For 2020, the region is pausing $65 million in projects in order to free up much-needed cash to level out this year’s budget. Regional staff assured councillors that this list of deferred projects and the ongoing capital program will be reviewed regularly to ensure that no projects that could put community safety at risk are put off.
The deferrals are a result of reduced development charge (DC) revenues for the region as the pandemic has significantly slowed down growth in Peel. This reduction is largest in the development of single and semi-detached homes. The stunted growth is not expected to return to normal for several years, hampering overall cash flow and financial flexibility for the Region of Peel.
“Although recovery is expected to begin immediately following the emergency, growth is not expected to return to pre-recession levels until after 2024,” the report states.
Staff have reviewed development charges from the 2008-09 financial crisis to gauge how much of a loss to expect following the pandemic. During the 2008/9 recession, the Region was forced to issue $1.5 billion of additional debt to support its capital program, something that was “manageable” staff state. With the COVID recession, Peel projects it would need to take out $2.1 billion of additional debt, something that “would put the Region’s financial flexibility and credit rating at significant risk,” the report states.
Without deferring capital projects, the Region of Peel would be forced to take on a considerable amount of debt.
One particularly high-risk project will still be moving forward. The G.E. Booth Wastewater Treatment plant needs to be expanded to support the Inspiration Lakeview development on Mississauga’s waterfront. The project will proceed slower than intended due to distancing regulations, but no funding will be deferred.
Staff admit there are risks associated with delaying projects over the next few years, including additional costs from inflation the longer the project is paused. The Region also runs the risk of having to swallow increased construction and labour costs the longer shovels don’t hit the ground. Peel staff state it still makes more sense financially to defer and potentially have to increase project budgets than to jump into them now.
There is also the risk that aging infrastructure will fail without the necessary repairs, or without the creation of new infrastructure to support it. This is a particularly poignant risk in downtown Brampton where badly needed subsurface infrastructure work has been put off for years. Late last month, regional council approved the first phase of what could be temporary work to begin repairs in downtown, labelling the infrastructure there as “high risk”. The Region says work will not stop on crucial waste water management projects, but recognizes that the diversion and slowing of projects could lead to an increased risk of basement flooding in the spring.
“We’re going to get those phone calls [from the public],” said Councillor Annette Groves, on the matter of flooding.
“Our infrastructure is quite old… it’s unfortunate that that needs to be deferred, but I guess we don’t have a choice,” she said.
Without a concrete list of projects being deferred, there is confusion around what work is moving forward and what is being delayed.

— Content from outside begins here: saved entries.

(** * Replay orchestrator of keploy: a shallow embedding of
    [pkg/service/replay/replay.go] and checked properties of it.

    The Go code talks to its collaborators (test, mock and report stores,
    instrumentation, request emulator, telemetry) through interfaces.  Here
    every collaborator is a state-passing function over an arbitrary world
    [W]; the replayer is a program in a state-and-trace monad that threads
    the world through the calls in source order and records each call with
    its result.  Logging calls ([utils.LogError], [r.logger.*]) have no
    effect on control flow and are left out.

    The two tasks [RunTestSet] starts (the application supervisor and the
    watcher of [appErrChan]) are steps on an explicit state of the channels;
    a scheduler in the world says, at each point where the driver looks at
    a channel or at its scope, what the tasks did since the last one.

    Contents: the data model and the collaborators; the replayer
    ([RunTestSet], [Start], [Normalize], [GetTestSetStatus]); an in-memory
    world for concrete runs; views of traces; then the properties for all
    worlds (mock windows, pruning, empty inputs, reports and counters, the
    two modes of a run, how [Start] ends, the warm-up delay), and at the
    end concrete runs, among them three on which the code departs from its
    own intent: a [SimulateRequest] error leaves the set [PASSED], a loop
    fault never becomes [INTERNAL_ERR], and [Normalize] ignores a configured
    run. *)

From Stdlib Require Import ZArith.
From stdpp Require Import base gmap strings list.

Local Open Scope string_scope.
Local Open Scope list_scope.
Local Open Scope Z_scope.

(** ** Go values *)

(** Go's [int] (64 bits on linux): the value of an addition wraps around. *)
Definition int_wrap (z : Z) : Z := (z + 2 ^ 63) mod 2 ^ 64 - 2 ^ 63.
Definition int_add (a b : Z) : Z := int_wrap (a + b).
Definition int_len {A} (l : list A) : Z := Z.of_nat (length l).

(** [time.Time], as an instant on the integer line. *)
Definition Time := Z.

(** Go's [error] values as far as the replayer builds and inspects them:
    the sentinel [context.Canceled], a fresh error with a message, and an
    error wrapping another one ([fmt.Errorf] with [%w]).  [None] in an
    [option error] is Go's [nil]. *)
Inductive error :=
| context_Canceled
| errors_New (msg : string)
| fmt_Errorf_w (prefix : string) (wrapped : error).

Fixpoint Error (e : error) : string :=
  match e with
  | context_Canceled => "context canceled"
  | errors_New msg => msg
  | fmt_Errorf_w p w => p +:+ Error w
  end.

(** [err == context.Canceled] *)
Definition is_Canceled (e : error) : bool :=
  match e with context_Canceled => true | _ => false end.

(** [errors.Is(err, context.Canceled)] *)
Fixpoint errors_Is_Canceled (e : error) : bool :=
  match e with
  | context_Canceled => true
  | errors_New _ => false
  | fmt_Errorf_w _ w => errors_Is_Canceled w
  end.

Definition nonempty (s : string) : bool := negb (String.eqb s "").

(** ** The data model ([models], not under src: the fields the replayer
    reads or copies) *)

Record HTTPReq := {
  Method : string;
  ProtoMajor : Z;
  ProtoMinor : Z;
  URL : string;
  URLParams : list (string * string);
  ReqHeader : list (string * string);
  ReqBody : string;
  Binary : string;
  Form : list (string * list string);
  ReqTimestamp : Time }.

Record HTTPResp := {
  StatusCode : Z;
  RespHeader : list (string * string);
  RespBody : string;
  RespTimestamp : Time }.

Record TestCase := {
  Name : string;
  tcHTTPReq : HTTPReq;
  tcHTTPResp : HTTPResp;
  tcNoise : gmap string (list string) }.

Definition set_URL (u : string) (q : HTTPReq) : HTTPReq :=
  {| Method := Method q; ProtoMajor := ProtoMajor q; ProtoMinor := ProtoMinor q;
     URL := u; URLParams := URLParams q; ReqHeader := ReqHeader q;
     ReqBody := ReqBody q; Binary := Binary q; Form := Form q;
     ReqTimestamp := ReqTimestamp q |}.

Definition tc_set_URL (u : string) (tc : TestCase) : TestCase :=
  {| Name := Name tc; tcHTTPReq := set_URL u (tcHTTPReq tc);
     tcHTTPResp := tcHTTPResp tc; tcNoise := tcNoise tc |}.

Definition tc_set_HTTPResp (r : HTTPResp) (tc : TestCase) : TestCase :=
  {| Name := Name tc; tcHTTPReq := tcHTTPReq tc;
     tcHTTPResp := r; tcNoise := tcNoise tc |}.

Record TestSet := { PreScript : string; PostScript : string }.

Record Mock := { mockName : string; mockReqTime : Time; mockResTime : Time }.

(** The per-field deltas of one comparison. *)
Definition Result := list (string * (string * string) * bool).

Inductive TestStatus := TestStatusPassed | TestStatusFailed | TestStatusRunning.

Inductive TestSetStatus :=
| TestSetStatusRunning
| TestSetStatusFailed
| TestSetStatusPassed
| TestSetStatusAppHalted
| TestSetStatusUserAbort
| TestSetStatusFaultUserApp
| TestSetStatusInternalErr
| TestSetStatusFaultScript.

(** Modelled from the spec: the string constants behind [models.TestStatus]
    and [models.TestSetStatus] (the [models] package is not under src); the
    names are those of the report states in the specification. *)
Definition TestStatus_string (s : TestStatus) : string :=
  match s with
  | TestStatusPassed => "PASSED"
  | TestStatusFailed => "FAILED"
  | TestStatusRunning => "RUNNING"
  end.

Definition TestSetStatus_string (s : TestSetStatus) : string :=
  match s with
  | TestSetStatusRunning => "RUNNING"
  | TestSetStatusFailed => "FAILED"
  | TestSetStatusPassed => "PASSED"
  | TestSetStatusAppHalted => "APP_HALTED"
  | TestSetStatusUserAbort => "USER_ABORT"
  | TestSetStatusFaultUserApp => "FAULT_USER_APP"
  | TestSetStatusInternalErr => "INTERNAL_ERR"
  | TestSetStatusFaultScript => "FAULT_SCRIPT"
  end.

Definition TestSetStatus_eqb (a b : TestSetStatus) : bool :=
  match a, b with
  | TestSetStatusRunning, TestSetStatusRunning
  | TestSetStatusFailed, TestSetStatusFailed
  | TestSetStatusPassed, TestSetStatusPassed
  | TestSetStatusAppHalted, TestSetStatusAppHalted
  | TestSetStatusUserAbort, TestSetStatusUserAbort
  | TestSetStatusFaultUserApp, TestSetStatusFaultUserApp
  | TestSetStatusInternalErr, TestSetStatusInternalErr
  | TestSetStatusFaultScript, TestSetStatusFaultScript => true
  | _, _ => false
  end.

Record TestResult := {
  trName : string;
  trStatus : TestStatus;
  trStarted : Time;
  trCompleted : Time;
  TestCaseID : string;
  trReq : HTTPReq;
  trRes : HTTPResp;
  TestCasePath : string;
  MockPath : string;
  trNoise : gmap string (list string);
  trResult : Result }.

Record TestReport := {
  Version : string;
  rTestSet : string;
  Status : string;
  Total : Z;
  Success : Z;
  Failure : Z;
  Tests : list TestResult }.

Record TestReportVerdict := {
  total : Z; passed : Z; failed : Z; status : bool }.

(** [models.AppErrorType]: the kinds the replayer's switch names, and any
    other value of the underlying string type. *)
Inductive AppErrorType :=
| ErrCommandError
| ErrUnExpected
| ErrInternal
| ErrAppStopped
| ErrCtxCanceled
| ErrUnrecognized (kind : string).

Record AppError := { appErrorType : AppErrorType; appErr : option error }.

Record SetupOptions := {
  Container : string; DockerNetwork : string; DockerDelay : Z }.

Record OutgoingOptions := {
  Rules : list string; MongoPassword : string; SQLDelay : Z;
  FallBackOnMiss : bool; Mocking : bool }.

Record InstrumentState := { AppID : N; HookCancel : bool }.

(** The constants [Start] and [Update] of [MockAction]. *)
Inductive MockAction := ActionStart | ActionUpdate.

(** ** Configuration ([config.Config], the fields the replayer reads) *)

Record SelectedTests := { stTestSet : string; stTests : list string }.

Record TestConfig := {
  BasePath : string;
  Delay : Z;
  cfgSelectedTests : gmap string (list string);
  RemoveUnusedMocks : bool;
  GlobalNoiseGlobal : gmap string (gmap string (list string));
  GlobalNoiseTestsets : gmap string (gmap string (gmap string (list string)));
  IgnoreOrdering : bool;
  cfgMongoPassword : string;
  cfgFallBackOnMiss : bool;
  cfgMocking : bool;
  GoCoverage : bool }.

Record NormalizeConfig := {
  nTestRun : string;
  nSelectedTests : list SelectedTests }.

Record Config := {
  Path : string;
  Command : string;
  CommandType : string;
  ContainerName : string;
  NetworkName : string;
  BuildDelay : Z;
  EnableTesting : bool;
  BypassRules : list string;
  Test : TestConfig;
  Normalize_ : NormalizeConfig }.

(** ** Collaborators

    One record per Go interface of the package.  A method that returns
    [(v, err)] returns the pair, so that a value delivered next to an error
    is there when the source goes on to use it.  A method whose pointer
    result the source dereferences without a nil test returns the value. *)

Section Interfaces.
Context {W : Type}.

Record TestDB := {
  GetAllTestSetIDs : W → (list string * option error) * W;
  GetTestCases : string → W → (list TestCase * option error) * W;
  UpdateTestCase : TestCase → string → W → option error * W }.

Record MockDB := {
  GetFilteredMocks : string → Time → Time → W → (list Mock * option error) * W;
  GetUnFilteredMocks : string → Time → Time → W → (list Mock * option error) * W;
  UpdateMocks : string → gmap string bool → W → option error * W }.

Record ReportDB := {
  GetAllTestRunIDs : W → (list string * option error) * W;
  GetTestCaseResults : string → string → W → (list TestResult * option error) * W;
  GetReport : string → string → W → (TestReport * option error) * W;
  InsertTestCaseResult : string → string → TestResult → W → option error * W;
  InsertReport : string → string → TestReport → W → option error * W }.

(** The interface [Config] of the package (per-set configuration). *)
Record TestSetConfig := {
  Read : string → W → (option TestSet * option error) * W }.

Record Telemetry := {
  TestSetRun : Z → Z → string → string → W → W;
  TestRun : Z → Z → Z → string → W → W }.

Some projects already passed in the 2020 capital budget are desperately needed to help revive the downtown core of Brampton or improve waste management and traffic flow through the region.
The hundreds of millions in deferrals comes as the Region of Peel is grappling with an already long list of needed infrastructure work and repairs. The 2020 budget document states that the capital infrastructure budget has a funding gap of nearly $2 billion over the next 20 years. In order to close this gap, staff have suggested a 1 percent tax levy until 2026, a measure they believe will close the staggering shortfall.
The current deferrals updated at Thursday’s council meeting will not have any impact on the price of utilities in the region, a spokesperson said.